E-books have become an increasingly popular way for library patrons to check out books, which they can read on computers, tablets or phones.
The books can be obtained through state and local library websites, allowing patrons to read a book without having to check out and return a physical copy.
So far, the State Library’s Facebook page lists 11 titles from Hachette, Penguin, Macmillan and Simon & Schuster that are not available to libraries as e-books.
The books range from “Harry Potter” author J.K. Rowling’s new novel, “The Casual Vacancy;” to New York Times forecaster Nate Silver’s nonfiction work, “The Signal and the Noise,” which is in high demand due to his success in closely projecting the outcome of the presidential elections in 2008 and this year.
The facebook page lists a number of other e-books that are available to libraries, but at prices as high $85 a copy, much more than the cover price of a regular book.
Of the six companies named on the Facebook page, only HarperCollins immediately responded to The Eagle’s requests for comment.
HarperCollins does sell e-books to the library market, but places restrictions on the number of times a book can be checked out before the library has to pay for another electronic copy.
According to the State Library’s facebook page, one Harper Collins title, “The Master of Disguise” by Antonio J. Mendez with Malcolm McConnell, costs $13.99 for 26 checkouts.
Assuming a two-week checkout period, that would be up to a year’s worth of use. As with physical books, the price generally comes down once a book has been out for a while.
The company provided The Eagle a copy of a 2010 “open letter to librarians” explaining its policy.
From 2000 to 2010, the company sold its e-books to libraries without a checkout limit.
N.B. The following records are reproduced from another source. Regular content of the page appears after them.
(** * A shallow embedding of the file-hosting worker ([src/_worker.js])

    The worker is a request-driven edge function: every handler receives a
    request and the [config] object, talks to a relational store (three
    tables), an object-store bucket and the chat platform, and answers with
    an HTTP response.  The embedding follows that shape:

    - rows of the three tables are records kept in lists, in table order;
    - the bucket and the in-memory caches are finite maps ([gmap]);
    - handlers are written in a small state-and-exception monad over the
      [World] they act on; every statement sent to the relational store and
      every call to the bucket or to the chat platform is also appended to
      a trace, so that "no read", "no write" and "nothing attempted" can be
      stated;
    - behaviour of the outside world that the code cannot control (clock,
      failures of remote calls, answers of the chat platform) is an input,
      the record [Ext];
    - the relational store keeps the constraints the tables are declared
      with: [UNIQUE], [NOT NULL] and [DEFAULT] of a column, and the two
      foreign keys to [categories]; a batch of statements is one
      transaction;
    - the entry point [fetch] acts on a [Site], the world together with
      the structure of the three tables, and gives every request new,
      empty caches, as the [config] object it builds does.

    JavaScript strings are modelled as Rocq strings, one [ascii] per code
    unit (so only the Latin-1 part of a text is represented exactly). *)

From Stdlib Require Import ZArith Lia Ascii String List DecimalString.
From stdpp Require Import base gmap strings list.
(** C2, as stated, fails: a listener that is registered once and
    unregistered twice gets [ValueError] from the second call, which is
    therefore not a call that returns and changes nothing. *)
Lemma disconnect_twice_raises :
  let w := handle_all [WsConnect 7; WsDisconnect 7] startup in
  ~ In 7 (active_connections w)
  /\ disconnect 7 w <> (Returns tt, w)
  /\ fst (disconnect 7 w) = Raises ValueError.
Proof.
  cbv zeta. split; [|split].
  - vm_compute. intros [].
  - vm_compute. discriminate.
  - reflexivity.
Qed.

(** C2, amended: unregistering a websocket that is not in the registry
    raises [ValueError] to the caller of [disconnect] and leaves the whole
    state as it was: the registry, the datasets, and what has been sent to
    any listener. *)
Theorem disconnect_absent_raises ws w :
  ~ In ws (active_connections w) ->
  disconnect ws w = (Raises ValueError, w).
Proof.
  intros Hin. unfold disconnect. now rewrite list_remove_absent.
Qed.

Lemma disconnect_absent_raises_witness :
  disconnect 7 startup = (Raises ValueError, startup).
Proof.
  apply (disconnect_absent_raises 7 startup). simpl. intros [].
Defined.

(** When the websocket is registered [disconnect] returns and takes one
    entry out. *)
Lemma disconnect_present ws w :
  In ws (active_connections w) ->
  exists l,
    disconnect ws w = (Returns tt, set_active_connections l w)
    /\ S (count_occ Nat.eq_dec l ws) = count_occ Nat.eq_dec (active_connections w) ws
    /\ forall y, y <> ws ->
         count_occ Nat.eq_dec l y = count_occ Nat.eq_dec (active_connections w) y.
Proof.
  intros Hin. destruct (list_remove_present ws _ Hin) as (l & Hl & Hx & Hother).
  exists l. unfold disconnect. rewrite Hl. auto.
Qed.

(** ** [connect] *)

Lemma connect_up ws w :
  up w ws ->
  is_accepted ws w = false ->
  connect ws w = (Returns tt, connected ws w).
Proof.
  unfold up, connect, accept. rewrite run_bind. now intros -> ->.
Qed.


Lemma connect_accepted ws w :
  is_accepted ws w = true -> connect ws w = (Raises (HandshakeError ws), w).
Proof.
  unfold connect, accept. rewrite run_bind. intros ->. now rewrite orb_true_r.
Qed.

Lemma is_accepted_connected ws w : is_accepted ws (connected ws w) = true.
Proof. unfold is_accepted. cbn. now rewrite Nat.eqb_refl. Qed.

Lemma sends_to_app ws es es' :
  sends_to ws (es ++ es') = sends_to ws es + sends_to ws es'.
Proof. unfold sends_to. now rewrite filter_app, length_app. Qed.

Lemma sends_to_deliveries ws m conns :
  sends_to ws (deliveries conns m) = count_occ Nat.eq_dec conns ws.
Proof.
  induction conns as [|c conns IH]; [reflexivity|].
  unfold sends_to, deliveries in *. cbn [map filter].
  destruct (Nat.eqb_spec c ws) as [->|Hne].
  - rewrite count_occ_cons_eq by reflexivity. cbn [List.length]. now rewrite IH.
  - now rewrite count_occ_cons_neq by assumption.
Qed.

(** C10, as stated, fails: registering websocket 3 twice in a row leaves
    one entry in the registry, not two, and the second call raises. *)
Lemma second_registration_refused :
  fst ((connect 3 ;; connect 3) startup) = Raises (HandshakeError 3)
  /\ active_connections (snd ((connect 3 ;; connect 3) startup)) = [3].
Proof. split; reflexivity. Qed.
Lemma missing_callback_counts_twice_witness :
  (@Validate.main plain_runtime bare).1 = Exit 1%Z ∧
  ∃ failed, 2 ≤ failed ≤ 5 ∧
    Log (LF +:+ "❌ " +:+ pretty failed +:+
         " validation(s) failed. Please fix the issues above.")
      ∈ console (@Validate.main plain_runtime bare).2.
Proof.
  apply (@missing_callback_counts_twice plain_runtime bare).
  left. reflexivity.
Defined.

Lemma main_depends_on_witness :
  (@Validate.main plain_runtime configured).1 =
    (@Validate.main plain_runtime configured_elsewhere).1 ∧
  ∃ lines,
    console (@Validate.main plain_runtime configured).2 =
      console configured ++ lines ∧
    console (@Validate.main plain_runtime configured_elsewhere).2 =
      console configured_elsewhere ++ lines.
Proof.
  apply (@main_depends_on plain_runtime configured configured_elsewhere).
  - intros varName Hin. unfold requiredVars in Hin.
    rewrite !elem_of_cons in Hin.
    destruct Hin as [-> | [-> | [-> | Hin]]];
      [reflexivity | reflexivity | reflexivity |].
    destruct (proj1 (elem_of_nil _) Hin).
  - reflexivity.
Defined.

Lemma placeholder_embedded_witness :
  placeholder "GOCSPX-your_secret-0123" = true.
Proof.
  apply (placeholder_embedded "GOCSPX-" "your_" "secret-0123"). reflexivity.
Defined.

End more_instances.

(** ** What [.env] holds after the setup, and what is said about it *)

Section setup_env.
Context `{Runtime}.
Import Setup.



End setup_env.
(** [json.loads(json.dumps(v))] is [v] with its keys as JSON writes them. *)
Lemma loads_dumps (v : value) :
  jsonable v = true ->
  exists j, dumps v = Ok j /\ json_loads j = Ok (as_json v).
Proof.
  intros Hj. destruct (reads_back_all v Hj) as [j [Ed Hscan]].
  exists j. split; [exact Ed|]. unfold json_loads.
  pose proof (dumps_head v j Ed) as Hhead.
  pose proof (skip_ws_value j [] Hhead) as Hsk. rewrite app_nil_r in Hsk.
  rewrite Hsk. specialize (Hscan (2 * length j + 1) []).
  rewrite app_nil_r in Hscan. rewrite Hscan; [reflexivity | | exact I].
  pose proof (cost_bound v j Ed). lia.
Qed.

(** *** Structures that come back unchanged *)

Lemma dict_set_fresh (acc : items) (k v : value) :
  Forall (fun kv => key_eqb (fst kv) k = false) acc ->
  dict_set acc k v = acc ++ [(k, v)].
Proof.
  induction 1 as [|[k' v'] acc Hk Hacc IH]; [reflexivity|].
  cbn [dict_set app]. cbn [fst] in Hk. now rewrite Hk, IH.
Qed.

Lemma distinct_keys_fresh (ks : list value) (k : value) (r : list value) :
  distinct_keys (ks ++ k :: r) = true ->
  Forall (fun k' => key_eqb k' k = false) ks.
Proof.
  induction ks as [|k' ks IH]; cbn [app distinct_keys]; intros H; [constructor|].
  apply andb_true_iff in H as [Hk' Hr]. constructor; [|now apply IH].
  apply negb_true_iff in Hk'. rewrite existsb_app in Hk'.
  apply orb_false_iff in Hk' as [_ Hk']. cbn [existsb] in Hk'.
  now apply orb_false_iff in Hk' as [Hk' _].
Qed.
(** X22. In the third tab, with a city that is found, widget values in
    range, an irradiance >= 0 and a temperature of at most 275 degrees C,
    figures are shown: the CO2 offset is 0.146 kg per Wh of daily
    production, at most 43.8 x irradiance x area, and
    0 <= cars <= trees <= CO2. *)
Theorem tab3_shows_bounded_figures
    (location : string) (c : Coordinates)
    (efficiency_pct : Z) (area : R) (tilt : Z) (ghi temp : R) :
  location <> EmptyString ->
  widget_ranges efficiency_pct area tilt -> 0 <= ghi -> temp <= 275 ->
  exists i : Impact,
    tab3 location (Some c) (Some ghi) (Ret temp) efficiency_pct area tilt
    = Ret (PShown i) /\
    co2_saved_kg i =
      0.146 * total_production
                (calculate_daily_production
                   (panel_of_widgets efficiency_pct area tilt) ghi temp) /\
    co2_saved_kg i <= 43.8 * ghi * area /\
    0 <= cars_removed i /\
    cars_removed i <= trees_planted i /\
    trees_planted i <= co2_saved_kg i.
Proof.
  intros Hloc Hw Hg Ht.
  pose proof (widget_panel_valid _ _ _ Hw) as Hv.
  pose proof (widget_panel_bounds _ _ _ Hw) as [He [Ha _]].
  set (calc := panel_of_widgets efficiency_pct area tilt) in *.
  pose proof (day_scale_nonneg calc ghi temp Hv Hg Ht) as Hs0.
  pose proof (day_scale_le_ideal calc ghi temp Hv Hg) as Hs1.
  assert (Hcap : ghi * 1000 * area_m2 calc * efficiency calc
                 <= ghi * 1000 * area * 0.30).
  { unfold calc; cbn [panel_of_widgets area_m2 efficiency].
    apply Rmult_le_compat_l; [|lra].
    repeat apply Rmult_le_pos; lra. }
  unfold tab3.
  destruct (String.eqb_spec location EmptyString) as [E|_]; [contradiction|].
  cbn [bind]. eexists. split; [reflexivity|].
  unfold impact_of. cbn [co2_saved_kg trees_planted cars_removed]. fold calc.
  rewrite total_production_eq.
  repeat split; lra.
Qed.

Lemma tab3_shows_bounded_figures_witness :
  exists i : Impact,
    tab3 "Austin" (Some (mkCoordinates 30.27 (- 97.74))) (Some 5.0) (Ret 25)
         20 2.0 30 = Ret (PShown i) /\
    co2_saved_kg i =
      0.146 * total_production
                (calculate_daily_production (panel_of_widgets 20 2.0 30) 5.0 25) /\
    co2_saved_kg i <= 43.8 * 5.0 * 2.0 /\
    0 <= cars_removed i /\
    cars_removed i <= trees_planted i /\
    trees_planted i <= co2_saved_kg i.
Proof.
  apply (tab3_shows_bounded_figures "Austin" (mkCoordinates 30.27 (- 97.74))
           20 2.0 30 5.0 25).
  - discriminate.
  - unfold widget_ranges. repeat split; try lia; lra.
  - lra.
  - lra.
Defined.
But in 2000, e-books were in their infancy and few people used them, the letter said.
By 2010, more than 40 million e-reading devices had come into service, necessitating a change, it said.
“We have serious concerns that our previous e-book policy, selling e-books to libraries in perpetuity, if left unchanged, would undermine the emerging e-book eco-system, hurt the growing e-book channel, place additional pressure on physical bookstores, and in the end lead to a decrease in book sales and royalties paid to authors,” said the letter, written by Josh Marwell, the company’s president of sales. “We are looking to balance the mission and needs of libraries and their patrons with those of authors and booksellers, so that the library channel can thrive alongside the growing e-book retail channel.”
Lianne Flax, the state’s online librarian, said the books are checked out for a specific period of time — usually two to four weeks — just like regular books.
To prevent piracy, the computer file containing the book is active only during the checkout period and becomes corrupted and unreadable or disappears entirely from the user’s device when it expires, she said.
When the book times out, it becomes available to the next user who wants to check it out – pretty much the same as any other book would, she said.
“These are people using the library,” she said. “They want to use the book for a short time. They don’t want it forever.”